'We Were All Wrong'
The failure to turn up weapons of mass destruction fuels debate over who's to blame
When it came to the threat posed by Saddam Hussein's weapons of mass destruction, David Kay used to be a true believer. "Iraq stands in clear violation of international orders to rid itself of these weapons," Kay told U.S. News in September 2002, expressing particular fear over Saddam's biological arsenal. Before the war, Pentagon officials seeking to press the case for war would even steer reporters toward Kay--a respected scientist who had once served as a United Nations weapons inspector.
But by the time Kay testified to Congress last week, he had clearly changed his mind. "It turns out we were all wrong," he said in the kind of mea culpa rarely heard in Washington. During his seven months as the CIA's chief weapons sleuth, his team failed to turn up any chemical, biological, or nuclear weapons. "I think there were no large stockpiles of WMD," he added.
His admission has also reignited a partisan firestorm over who deserves blame. Kay castigated U.S. intelligence agencies--and tried to absolve the Bush administration of accusations that it had politicized the intelligence. The Republican-controlled House and Senate intelligence committees are working on draft reports that offer similar conclusions, putting new pressure on CIA Director George Tenet. "We have a credibility crisis," says Rep. Jane Harman, the ranking Democrat on the House Intelligence Committee.

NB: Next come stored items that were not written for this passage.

(* ===== verification/Tracing.v ===== *)
(** * Tracing a policy (src/maple/TraceTree.cc TracerImpl, src/maple/TraceablePacketImpl.cc,
      src/maple/Runtime.hh)

    A policy (the packet-miss pipeline) reads a packet through a
    [TraceablePacketImpl], which forwards to the real packet, keeps a cache of
    the bits already read or written, and reports only the unexplored ones to
    the tracer, which grows the trace tree.  The theorems: tracing does not
    change what the policy computes; the tree never records inconsistent
    traces; and a flow found in the tree is the decision the policy would take
    on that packet. *)

From S2P Require Import Prelude Bits OxmField Packet TraceTree.
Local Open Scope Z_scope.

(** ** class TracerImpl

    [path.back()] points at a node of the tree; a pointer is modelled by the
    steps that lead to it, and [None] is the null pointer [finish] pushes. *)

Inductive step := to_positive | to_negative | to_case (v : bits).

Record tracer := Tracer { tr_root : node; tr_path : option (list step) }.

Fixpoint set_case (cs : list (bits * node)) (v : bits) (n : node) : list (bits * node) :=
  match cs with
  | [] => []
  | (w, n') :: cs' => if decide (w = v) then (w, n) :: cs' else (w, n') :: set_case cs' v n
  end.

Fixpoint node_at (path : list step) (n : node) : option node :=
  match path with
  | [] => Some n
  | s :: path' =>
      match s, n with
      | to_positive, test_node _ pos _ => node_at path' pos
      | to_negative, test_node _ _ neg => node_at path' neg
      | to_case v, load_node _ cases => find_case cases v ≫= node_at path'
      | _, _ => None
      end
  end.

Fixpoint node_set (path : list step) (n' : node) (n : node) : node :=
  match path with
  | [] => n'
  | s :: path' =>
      match s, n with
      | to_positive, test_node need pos neg => test_node need (node_set path' n' pos) neg
      | to_negative, test_node need pos neg => test_node need pos (node_set path' n' neg)
      | to_case v, load_node m cases =>
          match find_case cases v with
          | Some child => load_node m (set_case cases v (node_set path' n' child))
          | None => n
          end
      | _, _ => n
      end
  end.

(** [load->cases[v]]: default-constructs an unexplored node when absent. *)
Definition touch_case (cs : list (bits * node)) (v : bits) : list (bits * node) :=
  match find_case cs v with Some _ => cs | None => cs ++ [(v, unexplored)] end.

Definition tracer_load (tr : tracer) (data : field) : res error tracer :=
  match tr_path tr with
  | None => Throw E_inconsistent_trace
  | Some path =>
      match node_at path (tr_root tr) with
      | Some unexplored =>
          lift (mask_of_field data) ≫= fun m =>
          Ok (Tracer (node_set path (load_node m [(f_value data, unexplored)]) (tr_root tr))
                     (Some (path ++ [to_case (f_value data)])))
      | Some (load_node m cases) =>
          lift (mask_of_field data) ≫= fun m' =>
          if mask_eqb m m' then
            Ok (Tracer (node_set path (load_node m (touch_case cases (f_value data))) (tr_root tr))
                       (Some (path ++ [to_case (f_value data)])))
          else Throw E_inconsistent_trace
      | _ => Throw E_inconsistent_trace
      end
  end.

Definition step_of (ret : bool) : step := if ret then to_positive else to_negative.

Definition tracer_test (tr : tracer) (pred : field) (ret : bool) : res error tracer :=
  match tr_path tr with
  | None => Throw E_inconsistent_trace
  | Some path =>
      match node_at path (tr_root tr) with
      | Some unexplored =>
          Ok (Tracer (node_set path (test_node pred unexplored unexplored) (tr_root tr))
                     (Some (path ++ [step_of ret])))
      | Some (test_node need _ _) =>
          if field_eqb need pred then Ok (Tracer (tr_root tr) (Some (path ++ [step_of ret])))
          else Throw E_inconsistent_trace
      | _ => Throw E_inconsistent_trace
      end
  end.

Definition tracer_finish (tr : tracer) (new_flow : flow_ref) : res error tracer :=
  match tr_path tr with
  | None => Throw E_inconsistent_trace
  | Some path =>
      match node_at path (tr_root tr) with
      | Some unexplored | Some (flow_node _) =>
          Ok (Tracer (node_set path (flow_node new_flow) (tr_root tr)) None)
      | _ => Throw E_inconsistent_trace
      end
  end.

(** [TraceTree::augment] *)
Definition augment_tracer (root : node) : tracer := Tracer root (Some []).

(** ** class TraceablePacketImpl *)

Record tpacket (P : Type) := TPacket { tp_pkt : P; tp_cache : field_set; tp_tracer : tracer }.
Arguments TPacket {P} _ _ _.
Arguments tp_pkt {P} _.
Arguments tp_cache {P} _.
Arguments tp_tracer {P} _.

Section tpacket.
Context {P : Type} `{Packet P}.

(** The bits of [read] that the cache does not know: [read & ~mask(explored)]. *)
Definition unexplored_part (explored read : field) : res oxm_error field :=
  mask_of_field explored ≫= fun em => mask_not em ≫= fun nem => field_and_mask read nem.

Definition tp_load (tp : tpacket P) (m : mask) : res error (field * tpacket P) :=
  load (tp_pkt tp) m ≫= fun read =>
  lift (fs_load (tp_cache tp) m) ≫= fun explored =>
  lift (unexplored_part explored read) ≫= fun unexpl =>
  if wildcard (f_mask unexpl) then Ok (read, tp)
  else
    tracer_load (tp_tracer tp) unexpl ≫= fun tr =>
    lift (fs_modify (tp_cache tp) unexpl) ≫= fun cache =>
    Ok (read, TPacket (tp_pkt tp) cache tr).

Definition tp_test (tp : tpacket P) (need : field) : res error (bool * tpacket P) :=
  lift (mask_of_field need) ≫= fun nm =>
  load (tp_pkt tp) nm ≫= fun read =>
  lift (fs_load (tp_cache tp) nm) ≫= fun explored =>
  lift (unexplored_part explored read) ≫= fun unexpl =>
  lift (field_match explored need) ≫= fun determined : bool =>
  if negb determined then Ok (false, tp)
  else if wildcard (f_mask unexpl) then Ok (true, tp)
  else
    lift (field_match unexpl need) ≫= fun ret : bool =>
    lift (mask_of_field unexpl) ≫= fun um =>
    lift (field_and_mask need um) ≫= fun pred =>
    tracer_test (tp_tracer tp) pred ret ≫= fun tr =>
    if ret then
      lift (fs_modify (tp_cache tp) unexpl) ≫= fun cache =>
      Ok (true, TPacket (tp_pkt tp) cache tr)
    else Ok (false, TPacket (tp_pkt tp) (tp_cache tp) tr).

Definition tp_modify (tp : tpacket P) (patch : field) : res error (tpacket P) :=
  modify (tp_pkt tp) patch ≫= fun pkt =>
  lift (fs_modify (tp_cache tp) patch) ≫= fun cache =>
  Ok (TPacket pkt cache (tp_tracer tp)).

(** [watch]: read without tracing *)
Definition tp_watch (tp : tpacket P) (m : mask) : res error field := load (tp_pkt tp) m.
End tpacket.

(** ** Policies

    A pipeline of handlers is a program over the packet interface: it loads,
    tests and modifies fields and ends with a decision.  Its control flow
    depends on the packet only through the results of these calls. *)

Inductive policy (D : Type) :=
| p_return (d : D)
| p_load (m : mask) (k : field -> policy D)
| p_test (need : field) (k : bool -> policy D)
| p_modify (patch : field) (k : policy D).
Arguments p_return {D} _.
Arguments p_load {D} _ _.
Arguments p_test {D} _ _.
Arguments p_modify {D} _ _.

Section run.
Context {P : Type} `{Packet P} {D : Type}.

(** On the bare packet. *)
Fixpoint run (pol : policy D) (p : P) : res error (D * P) :=
  match pol with
  | p_return d => Ok (d, p)
  | p_load m k => load p m ≫= fun f => run (k f) p
  | p_test need k => test p need ≫= fun b => run (k b) p
  | p_modify patch k => modify p patch ≫= fun p' => run k p'
  end.

(** Through the traceable packet. *)
Fixpoint run_traced (pol : policy D) (tp : tpacket P) : res error (D * tpacket P) :=
  match pol with
  | p_return d => Ok (d, tp)
  | p_load m k => tp_load tp m ≫= fun r => run_traced (k r.1) r.2
  | p_test need k => tp_test tp need ≫= fun r => run_traced (k r.1) r.2
  | p_modify patch k => tp_modify tp patch ≫= fun tp' => run_traced k tp'
  end.

(** The same, with what is left of the packet and the tracer when the policy
    throws: the calls before the one that threw have had their effect. *)
Fixpoint run_traced_st (pol : policy D) (tp : tpacket P) : tpacket P * res error D :=
  match pol with
  | p_return d => (tp, Ok d)
  | p_load m k => match tp_load tp m with Ok r => run_traced_st (k r.1) r.2 | Throw e => (tp, Throw e) end
  | p_test need k => match tp_test tp need with Ok r => run_traced_st (k r.1) r.2 | Throw e => (tp, Throw e) end
  | p_modify patch k => match tp_modify tp patch with Ok tp' => run_traced_st k tp' | Throw e => (tp, Throw e) end
  end.

Lemma run_traced_st_ok pol tp d tp' : run_traced pol tp = Ok (d, tp') -> run_traced_st pol tp = (tp', Ok d).
Proof.
  revert tp. induction pol as [d0|m k IH|need k IH|patch k IH]; intros tp; cbn; [by intros [= -> ->]|..];
    intros (r & -> & Hr)%res_bind_inv; by apply IH.
Qed.

Lemma run_traced_of_st pol tp tp' d : run_traced_st pol tp = (tp', Ok d) -> run_traced pol tp = Ok (d, tp').
Proof.
  revert tp. induction pol as [d0|m k IH|need k IH|patch k IH]; intros tp; cbn; [by intros [= -> ->]|..].
  - destruct (tp_load tp m); [rewrite res_bind_Ok; apply IH|done].
  - destruct (tp_test tp need); [rewrite res_bind_Ok; apply IH|done].
  - destruct (tp_modify tp patch); [rewrite res_bind_Ok; apply IH|done].
Qed.
End run.

(** ** class Runtime

    The flow handed to [augment] receives the decision; it is recorded in the
    tree unless the decision makes it disposable. *)

Record runtime (D : Type) := Runtime { rt_tree : node; rt_decisions : gmap flow_ref D }.
Arguments Runtime {D} _ _.
Arguments rt_tree {D} _.
Arguments rt_decisions {D} _.

Section runtime.
Context {P : Type} `{Packet P} {D : Type}.
Variable disposable : D -> bool.

(** What the policy has added to the tree stays there when it, or the tracer,
    throws; the flow has its decision by the time [finish] is called. *)
Definition rt_augment (pol : policy D) (rt : runtime D) (p : P) (flow : flow_ref)
    : runtime D * res error (D * P) :=
  let '(tp, r) := run_traced_st pol (TPacket p fs_empty (augment_tracer (rt_tree rt))) in
  let tree := tr_root (tp_tracer tp) in
  match r with
  | Throw e => (Runtime tree (rt_decisions rt), Throw e)
  | Ok d =>
      let decisions := <[flow := d]> (rt_decisions rt) in
      if disposable d then (Runtime tree decisions, Ok (d, tp_pkt tp))
      else match tracer_finish (tp_tracer tp) flow with
           | Ok tr => (Runtime (tr_root tr) decisions, Ok (d, tp_pkt tp))
           | Throw e => (Runtime tree decisions, Throw e)
           end
  end.

(** [operator()(Packet& pkt)]: the flow found, or [miss] ([None]). *)
Definition rt_lookup (alive : flow_ref -> bool) (rt : runtime D) (p : P) : res error (option flow_ref) :=
  lookup_node alive (rt_tree rt) p.

Definition rt_commit (alive : flow_ref -> bool) (rt : runtime D) : res oxm_error (list backend_call) :=
  commit alive (rt_tree rt).

Definition rt_invalidate (rt : runtime D) : runtime D := Runtime unexplored (rt_decisions rt).
End runtime.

Democrats on Capitol Hill are also calling for investigations into whether the Bush administration exaggerated and manipulated the intelligence to bolster its case for war. Meanwhile, U.S. intelligence officials, on the defensive, pointed out that Kay has turned up evidence of Iraq's continuing interest in developing WMD--as well as acts of self-deception or bluffing among the Iraqi leadership--while also insisting that the hunt for actual weapons is far from complete.
Having it both ways? Many experts are puzzled by Kay's exoneration of the Bush administration. "Kay is trying to have it both ways," says critic Joseph Cirincione of the Carnegie Endowment for International Peace. "He's trying to honestly report what he found and still support the administration's case that it was right to go to war." Some have even questioned the motives of Kay, who in the last four years has given political contributions to both President Bush and the Republican National Committee.

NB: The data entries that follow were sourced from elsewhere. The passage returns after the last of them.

(** What [tp_test] does, by the three outcomes of the cache. *)
Lemma tp_test_steps orig cur c tr need read e u pred (det bb : bool) :
  tracks orig cur c -> field_wf need ->
  load cur (Mask (f_type need) (f_mask need)) = Ok read ->
  fs_load c (Mask (f_type need) (f_mask need)) = Ok e ->
  unexplored_part e read = Ok u -> unexplored_part e need = Ok pred ->
  field_match e need = Ok det -> test cur need = Ok bb ->
  tp_test (TPacket cur c tr) need =
    if negb det then Ok (false, TPacket cur c tr)
    else if wildcard (f_mask pred) then Ok (true, TPacket cur c tr)
    else tracer_test tr pred bb ≫= fun tr' =>
         if bb then lift (fs_modify c pred) ≫= fun c' => Ok (true, TPacket cur c' tr')
         else Ok (false, TPacket cur c tr').
Proof.
  intros T Wn Hl He Hu Hp Hdet Ht.
  pose proof (advance_test _ _ _ _ _ _ _ _ _ _ T Wn Hl He Hu Hp Hdet Ht) as Hadv.
  destruct (explored_agrees _ _ _ _ _ _ T (mask_of_field_wf need Wn) Hl He)
    as (Wr & We & Tr & Te & Mr & _ & _).
  destruct (reported_pred e read need u pred We Wr Wn Tr Te Mr Hu Hp) as (Em & um & Hum & Hfp).
  unfold tp_test. rewrite mask_of_field_ok, lift_Ok, res_bind_Ok by done. cbn [tp_pkt tp_cache tp_tracer].
  rewrite Hl, res_bind_Ok, He, lift_Ok, res_bind_Ok, Hu, lift_Ok, res_bind_Ok, Hdet, lift_Ok, res_bind_Ok.
  destruct det; cbn [negb]; [|done]. rewrite Em. destruct (wildcard (f_mask pred)) eqn:Wild; [done|].
  destruct Hadv as (_ & Hret & Heq & _).
  rewrite Hret, lift_Ok, res_bind_Ok, Hum, lift_Ok, res_bind_Ok, Hfp, lift_Ok, res_bind_Ok.
  destruct bb; [|done]. by rewrite Heq.
Qed.

Lemma advance_p_test orig cur c need k out :
  policy_wf (p_test need k) -> tracks orig cur c -> run (p_test need k) cur = out ->
  (forall b, run (k b) cur = out -> next_event orig cur (k b) c out) ->
  next_event orig cur (p_test need k) c out.
Proof.
  intros Hp T Hrun IH. inversion Hp as [| |? ? Wn Nn Hk|]; subst need0 k0. cbn in Hrun.
  pose proof (mask_of_field_wf need Wn) as Wm.
  destruct (load cur (Mask (f_type need) (f_mask need))) as [read|e0] eqn:Hl.
  2:{ unfold test in Hrun. rewrite mask_of_field_ok, lift_Ok, res_bind_Ok, Hl in Hrun by done. cbn in Hrun. subst out.
      apply next_event_throw. intros tr. cbn. unfold tp_test. cbn [tp_pkt].
      by rewrite mask_of_field_ok, lift_Ok, res_bind_Ok, Hl by done. }
  destruct (load_inv cur _ read (tr_cur _ _ _ T) Wm Hl) as (v & Hv & _).
  destruct (test_present cur need v (tr_cur _ _ _ T) Wn Hv) as (bb & Ht & _). rewrite Ht, res_bind_Ok in Hrun.
  destruct (fs_load_ok c _ (tr_cache _ _ _ T) Wm) as (e & He & We & Te & Be). cbn [m_type] in *.
  destruct (explored_agrees _ _ _ _ _ _ T Wm Hl He) as (Wr & _ & Tr & _). cbn [m_type] in *.
  destruct (unexplored_part_ok e read We Wr) as (u & Hu & _ & _ & _); [congruence|].
  destruct (unexplored_part_ok e need We Wn) as (pred & Hpr & Wp & Tp & Bp); [congruence|].
  destruct (field_match_ok e need We Wn Te) as (det & Hdet & _).
  pose proof (advance_test _ _ _ _ _ _ _ _ _ _ T Wn Hl He Hu Hpr Hdet Ht) as Hadv.
  pose proof (fun tr => tp_test_steps _ _ _ tr _ _ _ _ _ _ _ T Wn Hl He Hu Hpr Hdet Ht) as Htp.
  assert (Hob : observe (p_test need k) c = if negb det then observe (k false) c
    else if wildcard (f_mask pred) then observe (k true) c
    else Ok (o_test pred (fun b : bool =>
           if b then fs_modify c pred ≫= fun c' => Ok (k true, c') else Ok (k false, c)))).
  { cbn [observe]. rewrite mask_of_field_ok, res_bind_Ok, He, res_bind_Ok, Hdet, res_bind_Ok by done.
    by rewrite Hpr, res_bind_Ok. }
  destruct det; cbn [negb] in *.
  2:{ subst bb. apply (next_event_silent orig cur cur _ (k false) c c); [|done|by apply IH]. intros tr. cbn. by rewrite Htp. }
  destruct Hadv as (Hwb & _ & Heq & Htc).
  destruct (wildcard (f_mask pred)) eqn:Wild.
  { rewrite (Hwb eq_refl) in *. apply (next_event_silent orig cur cur _ (k true) c c); [|done|by apply IH].
    intros tr. cbn. by rewrite Htp. }
  right. rewrite Hob. eexists; split; [reflexivity|]. cbn [event_ok].
  assert (Hto : test orig pred = Ok bb).
  { apply (tracks_test_orig orig cur c); try done. intros i Hi Hb. rewrite Bp, Be in Hb by done. rewrite Tp.
    destruct (mbit _ i) eqn:Em; [by destruct (fs_bit c (f_type need) i)|].
    exfalso. apply not_true_iff_false in Em. apply Em. by apply (mbit_fbit need). }
  destruct bb.
  - destruct (fs_modify_ok c pred (tr_cache _ _ _ T) Wp Wild) as (c' & Hc' & _).
    exists true, (k true), c', cur. rewrite Hc'. split_and!; try done.
    + apply (tracks_record orig cur c pred c'); try done. by apply test_true_iff; [apply T|..].
    + intros tr. exists (TPacket cur c tr). cbn. rewrite Htp, Hc'. by destruct (tracer_test tr pred true).
  - exists false, (k false), c, cur. split_and!; try done. intros tr. exists (TPacket cur c tr). cbn. rewrite Htp.
    by destruct (tracer_test tr pred false).
Qed.

(** Whatever the policy does next, the cache foresees what the tracer is told. *)
Lemma advance_any orig cur c pol out :
  policy_wf pol -> tracks orig cur c -> run pol cur = out -> next_event orig cur pol c out.
Proof.
  intros Hp. revert cur c. induction Hp as [d'|m k Wm Nm Hk IH|need k Wn Nn Hk IH|patch k Wp Np Hk IH];
    intros cur c T Hrun.
  - cbn in Hrun. subst out. right. eexists; split; [reflexivity|]. cbn. eauto.
  - apply advance_p_load; try done; [by constructor|]. intros f Wf Tf Hr. by apply IH.
  - apply advance_p_test; try done; [by constructor|]. intros b Hr. by apply IH.
  - cbn in Hrun. destruct (modify cur patch) as [cur'|e] eqn:Hm; cbn in Hrun.
    2:{ subst out. apply next_event_throw. intros tr. cbn. unfold tp_modify. cbn. by rewrite Hm. }
    destruct (fs_modify_ok c patch (tr_cache _ _ _ T) Wp Np) as (c' & Hc' & _).
    apply (next_event_silent orig cur cur' _ k c c').
    + intros tr. cbn. unfold tp_modify; cbn. by rewrite Hm, res_bind_Ok, Hc'.
    + cbn [observe]. by rewrite Hc', res_bind_Ok.
    + apply IH; [by eapply tracks_modify|done].
Qed.

Lemma advance orig cur c pol d fin :
  policy_wf pol -> tracks orig cur c -> run pol cur = Ok (d, fin) ->
  exists o, observe pol c = Ok o /\ event_ok orig cur pol c o (Ok (d, fin)).
Proof. intros Hp T Hrun. by destruct (advance_any orig cur c pol _ Hp T Hrun) as [(e & [=] & _)|?]. Qed.

(** *** A traced run that returns is a run that returns *)

Lemma traced_load orig cur c tr m read tp :
  tracks orig cur c -> mask_wf m -> tp_load (TPacket cur c tr) m = Ok (read, tp) ->
  load cur m = Ok read /\ field_wf read /\ f_type read = m_type m
  /\ exists c' tr', tp = TPacket cur c' tr' /\ tracks orig cur c'.
Proof.
  intros T Wm Htp. unfold tp_load in Htp. cbn [tp_pkt tp_cache tp_tracer] in Htp.
  apply res_bind_inv in Htp as (rd & Hl & Htp).
  destruct (fs_load_ok c m (tr_cache _ _ _ T) Wm) as (e & He & We & Te & _).
  destruct (unexplored_mask_ok e m We Wm Te) as (um & Hum & _).
  destruct (explored_agrees _ _ _ _ _ _ T Wm Hl He) as (Wr & _ & Tr & _).
  destruct (unexplored_part_ok e rd We Wr) as (u & Hu & _); [congruence|].
  destruct (unexplored_is_load _ _ _ _ _ _ _ _ T Wm Hl He Hum Hu) as (_ & Mu & _).
  pose proof (advance_load _ _ _ _ _ _ _ _ T Wm Hl He Hum Hu) as Hadv.
  rewrite He, lift_Ok, res_bind_Ok, Hu, lift_Ok, res_bind_Ok, Mu in Htp.
  destruct (wildcard (m_bits um)).
  - injection Htp as -> <-. split_and!; try done. by exists c, tr.
  - destruct Hadv as (_ & c' & Hc' & T'). apply res_bind_inv in Htp as (tr' & _ & Htp).
    rewrite Hc', lift_Ok, res_bind_Ok in Htp. injection Htp as -> <-. split_and!; try done. by exists c', tr'.
Qed.

Lemma traced_test orig cur c tr need bb tp :
  tracks orig cur c -> field_wf need -> tp_test (TPacket cur c tr) need = Ok (bb, tp) ->
  test cur need = Ok bb /\ exists c' tr', tp = TPacket cur c' tr' /\ tracks orig cur c'.
Proof.
  intros T Wn Htp. pose proof (mask_of_field_wf need Wn) as Wm.
  assert (Hl : exists read, load cur (Mask (f_type need) (f_mask need)) = Ok read).
  { unfold tp_test in Htp. rewrite mask_of_field_ok, lift_Ok, res_bind_Ok in Htp by done.
    apply res_bind_inv in Htp as (read & Hl & _). by exists read. }
  destruct Hl as [read Hl].
  destruct (fs_load_ok c _ (tr_cache _ _ _ T) Wm) as (e & He & We & Te & Be). cbn [m_type] in *.
  destruct (explored_agrees _ _ _ _ _ _ T Wm Hl He) as (Wr & _ & Tr & _). cbn [m_type] in *.
  destruct (unexplored_part_ok e read We Wr) as (u & Hu & _ & _ & _); [congruence|].
  destruct (unexplored_part_ok e need We Wn) as (pred & Hpr & Wp & Tp & Bp); [congruence|].
  destruct (field_match_ok e need We Wn Te) as (det & Hdet & _).
  destruct (load_inv cur _ read (tr_cur _ _ _ T) Wm Hl) as (v & Hv & _).
  destruct (test_present cur need v (tr_cur _ _ _ T) Wn Hv) as (bb' & Ht & _).
  rewrite (tp_test_steps _ _ _ tr _ _ _ _ _ _ _ T Wn Hl He Hu Hpr Hdet Ht) in Htp.
  pose proof (advance_test _ _ _ _ _ _ _ _ _ _ T Wn Hl He Hu Hpr Hdet Ht) as Hadv.
  destruct det; cbn [negb] in Htp.
  2:{ injection Htp as <- <-. subst bb'. split; [done|]. by exists c, tr. }
  destruct Hadv as (Hw & _ & _ & Htc). destruct (wildcard (f_mask pred)) eqn:Wild.
  { injection Htp as <- <-. rewrite (Hw eq_refl) in Ht. split; [done|]. by exists c, tr. }
  apply res_bind_inv in Htp as (tr' & _ & Htp). destruct bb'.
  - destruct (fs_modify_ok c pred (tr_cache _ _ _ T) Wp Wild) as (c' & Hc' & _).
    rewrite Hc', lift_Ok, res_bind_Ok in Htp. injection Htp as <- <-. split; [done|]. exists c', tr'.
    split; [done|]. apply (tracks_record orig cur c pred c'); try done. by apply test_true_iff; [apply T|..].
  - injection Htp as <- <-. split; [done|]. by exists c, tr'.
Qed.

Lemma traced_run orig (pol : policy D) : policy_wf pol -> forall cur c tr d tp,
  tracks orig cur c -> run_traced pol (TPacket cur c tr) = Ok (d, tp) -> run pol cur = Ok (d, tp_pkt tp).
Proof.
  intros Hp. induction Hp as [d'|m k Wm Nm Hk IH|need k Wn Nn Hk IH|patch k Wp Np Hk IH];
    intros cur c tr d tp T Hrun; cbn in Hrun |- *.
  - by injection Hrun as <- <-.
  - apply res_bind_inv in Hrun as ([read tp'] & Hl & Hrun).
    destruct (traced_load _ _ _ _ _ _ _ T Wm Hl) as (-> & Wr & Tr & c' & tr' & -> & T').
    rewrite res_bind_Ok. by eapply IH.
  - apply res_bind_inv in Hrun as ([b tp'] & Ht & Hrun).
    destruct (traced_test _ _ _ _ _ _ _ T Wn Ht) as (-> & c' & tr' & -> & T').
    rewrite res_bind_Ok. by eapply IH.
  - apply res_bind_inv in Hrun as (tp' & Hm & Hrun). unfold tp_modify in Hm. cbn in Hm.
    apply res_bind_inv in Hm as (cur' & Hm & Hc). rewrite Hm, res_bind_Ok.
    destruct (fs_modify_ok c patch (tr_cache _ _ _ T) Wp Np) as (c' & Hc' & _).
    rewrite Hc', lift_Ok, res_bind_Ok in Hc. injection Hc as <-. cbn in Hrun.
    eapply IH; [|exact Hrun]. by eapply tracks_modify.
Qed.

End advance.

(** ** Trees that record the policy *)

Section consistent.
Context {P : Type} `{PacketLaws P} {D : Type}.

Definition case_of (m : mask) (v : bits) : field := Field (m_type m) v (m_bits m).

(** [dec] is the decision each flow was given. *)
Inductive consistent (dec : flow_ref -> option D) : node -> policy D -> field_set -> Prop :=
| cons_unexplored pol c : consistent dec unexplored pol c
| cons_flow f pol c d :
    observe pol c = Ok (o_return d) -> dec f = Some d -> consistent dec (flow_node f) pol c
| cons_test f pos neg pol c next polp cp poln cn :
    observe pol c = Ok (o_test f next) ->
    next true = Ok (polp, cp) -> consistent dec pos polp cp ->
    next false = Ok (poln, cn) -> consistent dec neg poln cn ->
    consistent dec (test_node f pos neg) pol c
| cons_load m cases pol c next :
    observe pol c = Ok (o_load m next) ->
    NoDup (map fst cases) -> Forall (fun c => case_ok m c.1) cases ->
    (forall v n, (v, n) ∈ cases ->
       exists pol' c', next (case_of m v) = Ok (pol', c') /\ consistent dec n pol' c') ->
    consistent dec (load_node m cases) pol c.

Lemma consistent_mono dec dec' n pol c :
  (forall f d, dec f = Some d -> dec' f = Some d) -> consistent dec n pol c -> consistent dec' n pol c.
Proof.
  intros Hd. revert pol c. induction n as [|f|f pos neg IHp IHn|m cases IH] using node_ind'; intros pol c Hc.
  - constructor.
  - inversion Hc; subst. econstructor; eauto.
  - inversion Hc; subst. econstructor; eauto.
  - inversion Hc as [| | |? ? ? ? next Ho Hnd Hok Hcs]; subst. econstructor; eauto.
    intros v n Hin. rewrite Forall_forall in IH.
    destruct (Hcs v n Hin) as (pol' & c' & ? & ?). exists pol', c'. split; [done|]. by apply (IH (v, n)).
Qed.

What has been lost in this recent round of finger-pointing is just how much dissent there was inside the intelligence community. Perhaps the most pivotal document was the National Intelligence Estimate on Iraq's weapons in October 2002. The report, produced in record time, was significantly more conclusive than previous assessments, asserting that Saddam possessed chemical and biological weapons and had probably resumed building nuclear weapons. But the shifts weren't based on new data. "The intelligence community, for the most part, talked about estimates and judgments, rather than solid evidence," says Greg Thielmann, who retired as acting director of the nonproliferation office in the State Department's Intelligence and Research Bureau as the NIE was being drafted. That office and the Energy Department, in fact, vigorously disputed the NIE's conclusion that Iraq had restarted its nuclear program. In all, there were some 40 different caveats and dissents included in the NIE, according to a study by the Carnegie Endowment.